Le trimestre d’hiver semble propice aux retrouvailles. L’an dernier, Élise Turcotte revenait à l’UQAM à titre d’écrivaine en résidence, alors qu’elle y avait obtenu son baccalauréat et sa maîtrise dans les années 80. Le scénario se répète cet hiver, cette fois pour la poète et écrivaine Rachel Leclerc, qui se dit impatiente de rencontrer les étudiants… et de renouer avec des souvenirs inspirants.
«Je pourrais sans doute écrire un roman avec ce qui me revient en mémoire ici», affirme Mme Leclerc, qui était arrivée à l’UQAM en janvier 1979, pour y terminer son baccalauréat (entrepris à Rimouski) et compléter une maîtrise en études littéraires. «Un peu naïvement, je croyais que pour devenir écrivaine, il fallait venir à Montréal», se remémore-t-elle en souriant. Ce parcours lui a plutôt réussi, d’abord en tant que poète, puis romancière. Fugues, paru en 1984 aux éditions du Noroît, a été le premier d’une demidouzaine de recueils de poésie, dont Les vies frontalières, qui a remporté le Prix Émile-Nelligan en 1991, et Rabatteurs d’étoiles, qui a mérité le Prix Alain-Grandbois en 1995.
«Pour moi, la poésie est la quintessence de la littérature, mais le récit m’a toujours fasciné, car il nécessite plus de souffle, explique-t-elle.

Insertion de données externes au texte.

(* ===== verification/Scram.v ===== *)
(** Server-side SCRAM verification and credential checks: src/scram.rs and
    src/credentials.rs. Hashing, base64, string preparation and randomness come
    from other crates and are the interface [Crypto]. *)

From Stdlib Require Import ZArith Lia String.
From Stdlib Require Import Init.Byte DecimalString.
From stdpp Require Import prelude.
From S2P Require Import Prelude Wire.

Local Open Scope string_scope.
Local Open Scope Z_scope.
Local Open Scope list_scope.

(** ** Strings *)

(** A [str] is a valid UTF-8 byte sequence. *)
Definition in_range (lo hi : Z) (b : byte) : bool := (lo <=? byte_val b) && (byte_val b <=? hi).

(** [str::from_utf8] *)
Fixpoint utf8 (l : bytes) : bool :=
  match l with
  | [] => true
  | b0 :: r0 =>
      if in_range 0 127 b0 then utf8 r0
      else match r0 with
      | [] => false
      | b1 :: r1 =>
          if in_range 194 223 b0 then in_range 128 191 b1 && utf8 r1
          else match r1 with
          | [] => false
          | b2 :: r2 =>
              if in_range 224 239 b0 then
                (if in_range 224 224 b0 then in_range 160 191 b1
                 else if in_range 237 237 b0 then in_range 128 159 b1 else in_range 128 191 b1) &&
                in_range 128 191 b2 && utf8 r2
              else match r2 with
              | [] => false
              | b3 :: r3 =>
                  in_range 240 244 b0 &&
                  (if in_range 240 240 b0 then in_range 144 191 b1
                   else if in_range 244 244 b0 then in_range 128 143 b1 else in_range 128 191 b1) &&
                  in_range 128 191 b2 && in_range 128 191 b3 && utf8 r3
              end
          end
      end
  end.

(** [find] of a character and [rfind] of a pattern. *)
Fixpoint find_byte (b : byte) (l : bytes) : option nat :=
  match l with
  | [] => None
  | x :: l => if decide (x = b) then Some 0%nat else S <$> find_byte b l
  end.

Fixpoint starts_with (p l : bytes) : bool :=
  match p, l with
  | [], _ => true
  | x :: p, y :: l => bool_decide (x = y) && starts_with p l
  | _ :: _, [] => false
  end.

Fixpoint rfind (p l : bytes) : option nat :=
  match l with
  | [] => if starts_with p [] then Some 0%nat else None
  | _ :: t =>
      match rfind p t with
      | Some i => Some (S i)
      | None => if starts_with p l then Some 0%nat else None
      end
  end.

(** [split] at a character: never empty. *)
Fixpoint split_on (b : byte) (l : bytes) : list bytes :=
  match l with
  | [] => [[]]
  | x :: l =>
      if decide (x = b) then [] :: split_on b l
      else match split_on b l with part :: parts => (x :: part) :: parts | [] => [[x]] end
  end.

(** [u32] in decimal. *)
Definition decimal (n : Z) : bytes := list_byte_of_string (NilZero.string_of_uint (N.to_uint (Z.to_N n))).

Definition str (s : string) : bytes := list_byte_of_string s.

Definition xor_bytes (a b : bytes) : bytes :=
  zip_with (fun x y => byte_of (Z.lxor (byte_val x) (byte_val y))) a b.

(** ** Other crates *)

Class Crypto := {
  sha256 : bytes -> bytes;                (* sha2 *)
  hmac : bytes -> bytes -> bytes;         (* hmac over sha2: key, input *)
  b64_encode : bytes -> bytes;            (* base64::STANDARD *)
  b64_decode : bytes -> option bytes;
  saslprep : bytes -> option bytes;       (* stringprep *)
  md5_hash : bytes -> bytes -> bytes -> bytes (* postgres_protocol: username, password, salt *)
}.

(** What their documentation promises. *)
Class CryptoLaws (K : Crypto) : Prop := {
  length_sha256 l : length (sha256 l) = 32%nat;
  length_hmac k l : length (hmac k l) = 32%nat;
  b64_decode_encode l : b64_decode (b64_encode l) = Some l;
  b64_alphabet l : Forall (fun b => in_range 33 126 b = true /\ b <> ","%byte) (b64_encode l)
}.

(** ** src/scram.rs *)

Definition SCRAM_SHA_256 : bytes := str "SCRAM-SHA-256".
Definition SCRAM_SHA_256_PLUS : bytes := str "SCRAM-SHA-256-PLUS".
Definition DEFAULT_ITERATIONS : Z := 4096.

Inductive ServerChannelBinding : Type :=
| Binding_None
| TlsServerEndPoint (binding : bytes).

Record ScramServer : Type := mkScramServer {
  password : bytes;
  salt : bytes;
  iterations : Z; (* u32 *)
  channel_binding : ServerChannelBinding
}.

Record ScramExchange : Type := mkScramExchange {
  salted_password : bytes; (* [u8; 32] *)
  client_first_bare : bytes;
  server_first : bytes;
  combined_nonce : bytes;
  expected_channel_binding : bytes
}.

Definition invalid (m : string) : io_error := mkError InvalidInput m.

(** An error of another crate wrapped as [InvalidInput]; its text is not modelled. *)
Definition wrapped : io_error := mkError InvalidInput "".

Definition from_utf8 (l : bytes) : io bytes := if utf8 l then Ok l else Err wrapped.

Definition split_gs2 (message : bytes) : io (bytes * bytes) :=
  match find_byte ","%byte message with
  | None => Err (invalid "malformed SCRAM GS2 header")
  | Some first =>
      match find_byte ","%byte (drop (first + 1) message) with
      | None => Err (invalid "malformed SCRAM GS2 header")
      | Some position =>
          let second := (first + 1 + position)%nat in
          Ok (take (second + 1) message, drop (second + 1) message)
      end
  end.

Definition is_ascii_alphabetic (b : byte) : bool := in_range 65 90 b || in_range 97 122 b.

(** The loop over the parts; [output] is what it has collected. *)
Fixpoint attributes_loop (parts : list bytes) (output : list (byte * bytes)) : io (list (byte * bytes)) :=
  match parts with
  | [] => Ok output
  | attribute :: parts =>
      match attribute with
      | b0 :: b1 :: value =>
          if negb (bool_decide (b1 = "="%byte)) || negb (is_ascii_alphabetic b0)
          then Err (invalid "malformed SCRAM attribute")
          else if existsb (fun a => bool_decide (a.1 = b0)) output
          then Err (invalid "duplicate SCRAM attribute")
          else attributes_loop parts (output ++ [(b0, value)])
      | _ => Err (invalid "malformed SCRAM attribute")
      end
  end.

Definition attributes (message : bytes) : io (list (byte * bytes)) := attributes_loop (split_on ","%byte message) [].

Definition required (attributes : list (byte * bytes)) (name : byte) : io bytes :=
  match List.find (fun a => bool_decide (a.1 = name)) attributes with
  | Some a => Ok a.2
  | None => Err (invalid "required SCRAM attribute is missing")
  end.

Definition reject_mandatory_extension (attributes : list (byte * bytes)) : io unit :=
  if existsb (fun a => bool_decide (a.1 = "m"%byte)) attributes
  then Err (invalid "unsupported mandatory SCRAM extension") else Ok tt.

Definition nonce_byte (b : byte) : bool := in_range 33 43 b || in_range 45 126 b.

Definition validate_nonce (nonce : bytes) : io unit :=
  if negb (bool_decide (nonce = [])) && forallb nonce_byte nonce then Ok tt else Err (invalid "invalid SCRAM nonce").

(** The 24 bytes drawn from [0x21..0x7f] are an argument. *)
Definition random_nonce (draws : list byte) : bytes :=
  map (fun b => if decide (b = ","%byte) then "~"%byte else b) draws.

Definition drawn (draws : list byte) : bool :=
  bool_decide (length draws = 24%nat) && forallb (in_range 33 126) draws.

Definition expected_binding (server : ScramServer) (plus : bool) (gs2_header : bytes) : io bytes :=
  match plus, channel_binding server with
  | true, TlsServerEndPoint binding =>
      if bool_decide (gs2_header = str "p=tls-server-end-point,,") then Ok (gs2_header ++ binding)
      else Err (invalid "SCRAM-PLUS channel binding is unavailable or invalid")
  | true, Binding_None => Err (invalid "SCRAM-PLUS channel binding is unavailable or invalid")
  | false, b =>
      if match b with TlsServerEndPoint _ => bool_decide (gs2_header = str "y,,") | Binding_None => false end
      then Err (invalid "SCRAM channel-binding downgrade detected")
      else if bool_decide (gs2_header = str "n,,") || bool_decide (gs2_header = str "y,,") then Ok gs2_header
      else Err (invalid "channel binding used with SCRAM-SHA-256")
  end.

Section Server.
Context `{K : Crypto}.

Definition normalize (password : bytes) : bytes :=
  if utf8 password then match saslprep password with Some normalised => normalised | None => password end
  else password.

(** [for _ in 1..iterations] *)
Fixpoint hi_loop (n : nat) (password previous output : bytes) : bytes :=
  match n with
  | O => output
  | S n => let previous := hmac password previous in hi_loop n password previous (xor_bytes output previous)
  end.

Definition hi (password salt : bytes) (iterations : Z) : bytes :=
  let previous := hmac password (salt ++ [x00; x00; x00; x01]) in
  hi_loop (Z.to_nat (iterations - 1)) password previous previous.

(** The random salt is an argument. *)
Definition ScramServer_new (password_ random_salt : bytes) (binding : ServerChannelBinding) : ScramServer :=
  mkScramServer (normalize password_) random_salt DEFAULT_ITERATIONS binding.

Definition with_parameters (password_ salt_ : bytes) (iterations_ : Z) (binding : ServerChannelBinding)
    : io ScramServer :=
  if iterations_ <? DEFAULT_ITERATIONS then Err (invalid "SCRAM iteration count is below 4096")
  else Ok (mkScramServer (normalize password_) salt_ iterations_ binding).

Definition start (server : ScramServer) (mechanism client_first : bytes) (draws : list byte)
    : io (ScramExchange * bytes) :=
  let? client_first := from_utf8 client_first in
  let? (gs2_header, bare) := split_gs2 client_first in
  let? plus :=
    if decide (mechanism = SCRAM_SHA_256) then Ok false
    else if decide (mechanism = SCRAM_SHA_256_PLUS) then Ok true
    else Err (invalid "unsupported SCRAM mechanism") in
  let? expected := expected_binding server plus gs2_header in
  let? attrs := attributes bare in
  let? _ := reject_mandatory_extension attrs in
  let? client_nonce := required attrs "r"%byte in
  let? _ := validate_nonce client_nonce in
  let? _username := required attrs "n"%byte in
  let combined := client_nonce ++ random_nonce draws in
  let first := str "r=" ++ combined ++ str ",s=" ++ b64_encode (salt server) ++ str ",i=" ++ decimal (iterations server) in
  Ok (mkScramExchange (hi (password server) (salt server) (iterations server)) bare first combined expected, first).

Definition finish (ex : ScramExchange) (client_final : bytes) : io bytes :=
  let? client_final := from_utf8 client_final in
  match rfind (str ",p=") client_final with
  | None => Err (invalid "SCRAM client-final has no proof")
  | Some proof_marker =>
      let without_proof := take proof_marker client_final in
      let? attrs := attributes client_final in
      let? _ := reject_mandatory_extension attrs in
      let? nonce := required attrs "r"%byte in
      if negb (bool_decide (nonce = combined_nonce ex)) then Err (invalid "SCRAM nonce mismatch") else
      let? encoded_binding := required attrs "c"%byte in
      match b64_decode encoded_binding with
      | None => Err wrapped
      | Some binding =>
          if negb (bool_decide (binding = expected_channel_binding ex))
          then Err (invalid "SCRAM channel binding mismatch") else
          let? encoded_proof := required attrs "p"%byte in
          if negb (Z.of_nat proof_marker + 3 + len encoded_proof =? len client_final)
          then Err (invalid "SCRAM proof is not the final attribute") else
          match b64_decode encoded_proof with
          | None => Err wrapped
          | Some proof =>
              if negb (len proof =? 32) then Err (invalid "SCRAM proof is not 32 bytes") else
              let auth_message :=
                client_first_bare ex ++ str "," ++ server_first ex ++ str "," ++ without_proof in
              let client_key := hmac (salted_password ex) (str "Client Key") in
              let stored_key := sha256 client_key in
              let client_signature := hmac stored_key auth_message in
              let recovered_key := xor_bytes proof client_signature in
              let recovered_stored_key := sha256 recovered_key in
              if negb (bool_decide (recovered_stored_key = stored_key))
              then Err (invalid "invalid SCRAM client proof") else
              let server_key := hmac (salted_password ex) (str "Server Key") in
              let server_signature := hmac server_key auth_message in
              Ok (str "v=" ++ b64_encode server_signature)
          end
      end
  end.

(** ** src/credentials.rs *)

Definition md5_response (username password salt : bytes) : bytes := md5_hash username password salt.

Definition verify_md5_response (response username password salt : bytes) : bool :=
  bool_decide (response = md5_response username password salt).

Definition verify_cleartext (response expected : bytes) : bool := bool_decide (response = expected).
End Server.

C’est comme une obsession inconsciente qui nous suit durant des années et un jour, on se met à écrire.» Elle s’était fixé un but : publier un roman avant la fin de la trentaine. Elle y est parvenue en 1995, à l’âge de 40 ans. Ce premier roman, Noces de sable (Boréal), a remporté le Prix Henri-Quéffelec en France. «Les prix sont comme une bonne claque dans le dos, comme si on te disait “Continue! Tu fais du bon travail”.»
«Aujourd’hui je connais ma valeur comme écrivaine», avoue Rachel Leclerc, qui a écrit deux autres romans depuis, soit Ruelle océan (2001) et Visions volées (2004). Elle a déjà participé à des ateliers d’écriture, de façon épisodique, mais il s’agit de sa première expérience «officielle» d’écrivaine en résidence. Contrairement à plusieurs de ses condisciples de l’époque, devenus professeurs au cégep ou à l’université, elle a pour sa part exercé le métier de rédactrice pour le sous-titrage à la télévision, de 1985 à 1988, puis de 1997 à aujourd’hui. «C’est un métier qui ne me prend pas la tête, qui me permet d’écrire une fois à la maison», explique-t-elle.
Lecture et écriture
Ce plaisir de l’écriture, elle souhaite le partager avec les étudiants. «Ils se posent souvent les mêmes questions que moi à leur âge», affirme-t-elle. Son principal conseil? «On ne peut faire l’économie de la lecture si on veut devenir écrivain, dit-elle. Il faut se nourrir constamment, ne pas se contenter de ce que propose l’université.»
Elle souligne par ailleurs que le monde de la littérature s’est passablement transformé depuis ses premiers pas à elle. «À l’époque, l’autofiction et l’engouement pour le roman historique n’existaient guère. Or, j’ai pu remarquer chez des étudiants rencontrés l’an dernier une propension à vouloir écrire un best-seller à tout prix, déplore-t-elle. La reconnaissance extérieure ne doit pas être le moteur principal de l’écriture.» Plus facile à dire qu’à faire, elle en convient. Mais à 51 ans, après avoir traversé les affres de la chimiothérapie pour combattre un cancer diagnostiqué, elle sait que son écriture est mue aujourd’hui par un désir intérieur qui n’a rien à voir avec les prix ou les chiffres de vente. «J’ai réalisé ça lors de ma convalescence, alors que j’écrivais un nouveau recueil de poésie, qui devrait paraître cette année.»